▶ **THE INPUT**
▼▼▼

(** The end of the removal: the node has at most one subtree. *)
Lemma detach_ok o c d b t node : zrep o c (bnode d b t node Leaf) → avl (plug (bnode d b t node Leaf) c) →
  wp (nn ← load node;
      ASSERT (negb (bool_decide (is_Some (link0 nn)) && bool_decide (is_Some (link1 nn))));;
      let child := match link0 nn with Some l => Some l | None => link1 nn end in
      match parent nn with
      | Some p =>
          pn ← load p;
          let side := bool_decide (Some node = link1 pn) in
          _BAVL_replace_subtree node child;;
          _BAVL_rebalance p side (-1)
      | None => _BAVL_replace_subtree node child
      end) o (λ _ o' _, ∃ t', zrep o' [] t' ∧ avl t' ∧ elems t' = elems (plug t c)).
Proof.
  intros Hz Ha. apply avl_plug_inv in Ha as [Ha Hc]. apply avl_bnode in Ha as (_ & _ & Ha & _).
  rewrite height_bnode in Hc. cbn [height] in Hc. rewrite Z.max_l in Hc by apply height_nonneg.
  pose proof (replace_subtree_ok _ _ _ _ _ _ Hz) as Hrep.
  apply wp_bind. eapply wp_load; [by eapply zrep_load|]. cbn [tptr].
  apply wp_bind, wp_assert; [by destruct d; cbn; rewrite ?andb_false_r|].
  assert ((match link0 (bmk d (cpar None c) (tptr t) None b) with Some l => Some l
    | None => link1 (bmk d (cpar None c) (tptr t) None b) end) = tptr t) as -> by by destruct d, t.
  rewrite parent_bmk. cbv zeta. destruct c as [|[d' b' pp sib] c]; cbn [cpar].
  - eapply wp_mono; [exact Hrep|]. intros [] o' ? H. exists t. by split_and!.
  - destruct (side_of _ _ _ node _ _ _ _ Hz) as (n & En & Es); [apply tptr_bnode|]. specialize (Es true).
    apply wp_bind. eapply wp_load; [done|]. cbn [link] in Es. rewrite Es, side_true. apply wp_bind.
    eapply wp_mono; [exact Hrep|]. intros [] o1 ? H1. pose proof (path_fuel _ _ _ H1) as Hf.
    pose proof (height_nonneg t). cbn [length] in Hf.
    unfold _BAVL_rebalance. apply wp_bind, wp_get.
    eapply rebalance_ok; [lia|exact H1|done|exact Hc|lia|lia].
Qed.

Lemma remove_ok o l node : tree_of o l → node ∈ l →
  wp (BAVL_Remove node) o (λ _ o' _, ∃ l1 l2, l = l1 ++ node :: l2 ∧ tree_of o' (l1 ++ l2)).
Proof.
  intros (t & Hz & Ht & <- & Hs & HP) Hnode. destruct (find_node _ _ Hnode) as (c & b & L & R & ->). clear Hnode.
  rewrite elems_plug_split in *. cbn in *. rewrite <- app_assoc in *. cbn in *.
  assert (∀ o', (∃ t', zrep o' [] t' ∧ avl t' ∧ elems t' = (lefts c ++ elems L) ++ (elems R ++ rights c)) →
    ∃ l1 l2, lefts c ++ elems L ++ node :: elems R ++ rights c = l1 ++ node :: l2 ∧ tree_of o' (l1 ++ l2)) as Hfin.
  { intros o' (t' & Hz' & Ha' & E). exists (lefts c ++ elems L), (elems R ++ rights c).
    split; [by rewrite <- !app_assoc|]. exists t'. split_and!; [done..| |].
    2:{ revert HP. rewrite !Forall_app, Forall_cons, !Forall_app. tauto. }
    rewrite app_assoc in Hs. apply sorted_app_inv in Hs as (S1 & S2 & S3). inversion S2; subst.
    apply sorted_app; [done|done|]. intros. apply S3; [done|by right]. }
  apply zrep_plug in Hz. unfold BAVL_Remove. apply wp_bind.
  eapply wp_load; [by apply (zrep_load _ _ false) in Hz|]. cbn [bmk link0 link1].
  destruct L as [|bl ll lp lr] eqn:EL; [|destruct R as [|br rl rp rr] eqn:ER].
  - cbn [tptr]. apply wp_bind, wp_ret. eapply wp_mono; [apply (detach_ok o c true b R); [done|exact Ht]|].
    intros [] o' ? (t' & Hz' & Ha' & E). apply Hfin. exists t'. split_and!; [done|done|].
    rewrite E, elems_plug_split. cbn. by rewrite app_nil_r.
  - cbn [tptr]. apply wp_bind, wp_ret. eapply wp_mono; [apply (detach_ok o c false b (Node bl ll lp lr)); [done|exact Ht]|].
    intros [] o' ? (t' & Hz' & Ha' & E). apply Hfin. exists t'. split_and!; [done|done|].
    rewrite E, elems_plug_split. by rewrite app_assoc.
  - cbn [tptr]. rewrite <- EL in *. 
    destruct (max_split L) as (c2 & b2 & l2 & m & Em & Hsp); [by subst|].
    apply wp_bind, wp_bind. unfold _BAVL_subtree_max. apply wp_bind, wp_get.
    pose proof (proj1 (zrep_focus _ _ false _ _ _ _) Hz) as HzL. pose proof (path_fuel _ _ _ HzL) as Hf.
    eapply wp_mono; [eapply (subtree_max_ok _ o _ L lp c2); [exact HzL|by rewrite EL|exact Em|done|lia]|].
    intros m' o' ? [-> ->]. rewrite Em in HzL. apply zrep_plug in HzL.
    rewrite <- plug_app in HzL. apply zrep_plug in HzL.
    eapply wp_mono; [by apply swap_ok|]. intros [] o1 ? H1.
    eapply wp_mono; [apply (detach_ok o1 (c2 ++ Frame false b m (Node br rl rp rr) :: c) false b2 l2); [exact H1|]|].
    + rewrite Em in Ht. change (avl (plug (plug (Node b2 l2 m Leaf) c2) (Frame false b node (Node br rl rp rr) :: c))) in Ht.
      rewrite <- plug_app in Ht. apply avl_plug_inv in Ht as [Ht1 Ht2].
      apply avl_plug; [exact Ht1|]. by eapply cavl_rename.
    + intros [] o2 ? (t' & Hz' & Ha' & E). apply Hfin. exists t'. split_and!; [done|done|].
      rewrite E, Em, plug_app. cbn. rewrite !elems_plug_split. cbn. rewrite !elems_plug_split.
      rewrite (spine_rights _ Hsp). cbn. rewrite <- !app_assoc. cbn. by rewrite <- !app_assoc.
Qed.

▲▲▲

▶ **ASSIGNED TASK**
Beginning with the first line of the entries, repeat each line exactly until you have reproduced the one containing "pn ← load p;", and add nothing further.

▶ **PROBLEM SOLUTION**
(** The end of the removal: the node has at most one subtree. *)
Lemma detach_ok o c d b t node : zrep o c (bnode d b t node Leaf) → avl (plug (bnode d b t node Leaf) c) →
  wp (nn ← load node;
      ASSERT (negb (bool_decide (is_Some (link0 nn)) && bool_decide (is_Some (link1 nn))));;
      let child := match link0 nn with Some l => Some l | None => link1 nn end in
      match parent nn with
      | Some p =>
          pn ← load p;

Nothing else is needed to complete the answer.